Why global warming is dangerous to the aquatic food chain in Antarctica

Didn't know this. As the planet warms, gigantic icebergs break off the Antarctic ice sheets. These icebergs run a thousand or more feet deep. As they move away from the sheet, due to their massive size and depth, they scrub the ocean floor of sea life.

That's the short story. Here is science in a snippet - a quote from Current Biology reprinted by Daily Kos.

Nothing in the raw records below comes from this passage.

(** bsfs-extract writes exactly the contents of the file. *)
Lemma extract_file_run image h ino :
  block_size h = 4096 -> Z.of_nat (length image) <= 2 ^ 32 -> inode_on_disk image ino -> extractable image ino ->
  bsfs_write_inode_to_file image h ino = Ok (file_content image ino).
Proof.
  intros Hbs Hmax Hino (Hnz & Hz & Hl1). unfold bsfs_write_inode_to_file. rewrite Hbs.
  change (4096 / 4 * 4) with 4096. change (Z.to_nat (4096 / 4)) with 1024%nat.
  pose proof (iod_size _ _ Hino) as Hsz. pose proof (iod_direct _ _ Hino) as Hd.
  assert (s64 (size ino) = size ino) as -> by (unfold s64; rewrite Z.mod_small by lia; lia).
  set (data := file_content image ino).
  assert (Z.of_nat (length data) = size ino) as Hlen
    by (unfold data, file_content, file_bytes; rewrite length_fmap, length_seqZ; lia).
  assert (forall i, 0 <= i -> i * 4096 < size ino ->
    0 <= file_block image ino i < 2 ^ 20 /\ (file_block image ino i + 1) * 4096 <= Z.of_nat (length image)) as Hblk.
  { intros i Hi Hlt. destruct (iod_block _ _ Hino i Hi Hlt). lia. }
  assert (forall j b, blocks_direct ino !! j = Some b -> file_block image ino (Z.of_nat j) = b) as Hdir.
  { intros j b Hj. pose proof (lookup_lt_Some _ _ _ Hj). unfold file_block.
    rewrite (proj2 (Z.ltb_lt _ 10)), Nat2Z.id, Hj by lia. done. }
  assert (forall j, (j * 4096 < size ino) -> 0 <= j ->
    slice image (file_block image ino j * 4096) (Z.min 4096 (size ino - j * 4096)) =
    slice data (j * 4096) (Z.min 4096 (size ino - j * 4096))) as Hsl.
  { intros j Hlt Hj. apply content_slice; [done|lia|lia|lia]. }
  set (k := Z.to_nat ((size ino + 4095) / 4096)).
  assert (forall j : nat, (j < k)%nat <-> Z.of_nat j * 4096 < size ino) as Hk by (intros; unfold k; dlia).
  destruct (decide (size ino <= 10 * 4096)) as [Hsmall|Hbig].
  - assert (k <= 10)%nat by (unfold k; dlia).
    rewrite <- (take_drop k (blocks_direct ino)).
    rewrite (extract_blocks_run image false (drop k (blocks_direct ino))
      ([], size ino - 4096 * Z.of_nat (length (take k (blocks_direct ino))), false) _ _ data).
    + munfold. cbn [fst snd]. rewrite (proj2 (Z.eqb_eq (blocks_l1indirect ino) 0)).
      2:{ destruct (decide (blocks_l1indirect ino = 0)) as [|Hn]; [done|]. apply Hl1 in Hn. lia. }
      rewrite app_nil_r, length_take, Hd. f_equal. unfold slice. rewrite drop_0. apply take_ge. lia || (unfold k; dlia).
    + intros j b Hj. apply lookup_take_Some in Hj as [Hj Hjk]. rewrite Hk in Hjk. specialize (Hdir j b Hj). subst b.
      split; [apply Hnz; lia|]. split; [apply Hblk; lia|]. split; [apply Hblk; lia|]. split; [done|]. apply Hsl; lia.
    + apply extract_zeros, list.Forall_forall. intros b Hb.
      apply list_elem_of_lookup_1 in Hb as [j Hj]. rewrite lookup_drop in Hj. pose proof (lookup_lt_Some _ _ _ Hj).
      rewrite <- (Hdir _ _ Hj). apply Hz; [lia|]. pose proof (Hk (k + j)%nat). lia.
  - destruct (iod_l1 _ _ Hino ltac:(lia)) as [Hl1r Hl1i].
    rewrite <- (app_nil_r (blocks_direct ino)).
    rewrite (extract_blocks_run image false [] ([], size ino - 4096 * Z.of_nat (length (blocks_direct ino)), false) _ _ data).
    + munfold. cbn [fst snd]. rewrite Hd, (proj2 (Z.eqb_neq (blocks_l1indirect ino) 0)) by (apply Hl1; lia).
      unfold fread_at. rewrite u32_id, (Z.mul_comm 4096 (blocks_l1indirect ino)), length_slice by lia.
      rewrite (proj2 (Z.ltb_ge _ 4096)) by lia.
      set (table := slice image (blocks_l1indirect ino * 4096) 4096).
      rewrite <- (take_drop (k - 10) (parse_words 1024 table).1).
      assert (10 <= k <= 1034)%nat by (unfold k; dlia).
      assert (length (take (k - 10) (parse_words 1024 table).1) = (k - 10)%nat) as Htl
        by (rewrite length_take, length_parse_words; lia).
      rewrite (extract_blocks_run image true (drop (k - 10) (parse_words 1024 table).1)
        ([], size ino - 4096 * Z.of_nat 10 - 4096 * Z.of_nat (k - 10), false) _ _ (drop (Z.to_nat (10 * 4096)) data)).
      * cbn [fst snd]. rewrite Htl, !app_nil_r, slice_drop by lia. f_equal.
        replace (Z.min (size ino) (4096 * Z.of_nat 10)) with (10 * 4096) by lia.
        rewrite Z.add_0_r, <- slice_app_split by (unfold k; dlia). unfold slice. rewrite drop_0. apply take_ge. unfold k. dlia.
      * intros j b Hj. apply lookup_take_Some in Hj as [Hj Hjk]. rewrite parse_words_lookup in Hj by lia.
        injection Hj as <-. assert (Z.of_nat (10 + j) * 4096 < size ino) as Hlt by (apply Hk; lia).
        assert (le_word (slice table (4 * Z.of_nat j) 4) = file_block image ino (Z.of_nat (10 + j))) as ->.
        { unfold file_block, table. rewrite (proj2 (Z.ltb_ge _ 10)), slice_slice by lia. do 2 f_equal. lia. }
        specialize (Hsl (Z.of_nat (10 + j)) ltac:(lia) ltac:(lia)).
        split; [apply Hnz; lia|]. split; [apply Hblk; lia|]. split; [apply Hblk; lia|]. split; [lia|].
        rewrite slice_drop by lia. replace (10 * 4096 + Z.of_nat j * 4096) with (Z.of_nat (10 + j) * 4096) by lia.
        by replace (size ino - 4096 * Z.of_nat 10 - Z.of_nat j * 4096) with (size ino - Z.of_nat (10 + j) * 4096) by lia.
      * rewrite Htl. apply extract_done. unfold k. dlia.
    + intros j b Hj. pose proof (lookup_lt_Some _ _ _ Hj). specialize (Hdir j b Hj). subst b.
      split; [apply Hnz; lia|]. split; [apply Hblk; lia|]. split; [apply Hblk; lia|]. split; [lia|]. apply Hsl; lia.
    + done.
Qed.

Life on Antarctica’s coastal seabed rollercoasters between food-rich, open-water, iceberg-scoured summers and food-sparse winters, when the sea surface freezes into ‘fast-ice’, locking up icebergs, reducing their seabed collisions (scouring). In the last half century, there have been massive losses of winter sea ice along the Antarctic Peninsula, as well as retreat of glaciers and disintegration of ice shelves coincident with rapid recent regional warming [1] . More calving from glaciers and ice shelves coupled with less winter ice should increase scouring of the seabed — which is where most Antarctic species live (http// Polar benthos are considered highly sensitive to change, slow growing and all endemic. However, the only published effect of increased scouring on benthos has been increased mortality of the pioneer species Fenstrulina rugula, adjacent to Rothera Research station, West Antarctic Peninsula [2] (Supplemental information; Figure S1 ). It is likely that the recent increase in mortality in this species reflects the mortality of other species on hard substrata. A 2013 survey dive at a nearby locality (Lagoon Island) revealed large areas where no live mega- or macro-fauna could be found, the first time this has been observed there despite being regularly visited by scientific divers since 1997. Here, we report the first assemblage level changes coincident with increased scouring.

For the rest of the story, with photos, see the report in Daily Kos.

Oh, man. It just occurred to me. The GOPlins have an answer. Send a fleet of A-10s to blow those nasty icebergs to hell. (Got to stop writing this stuff at night.)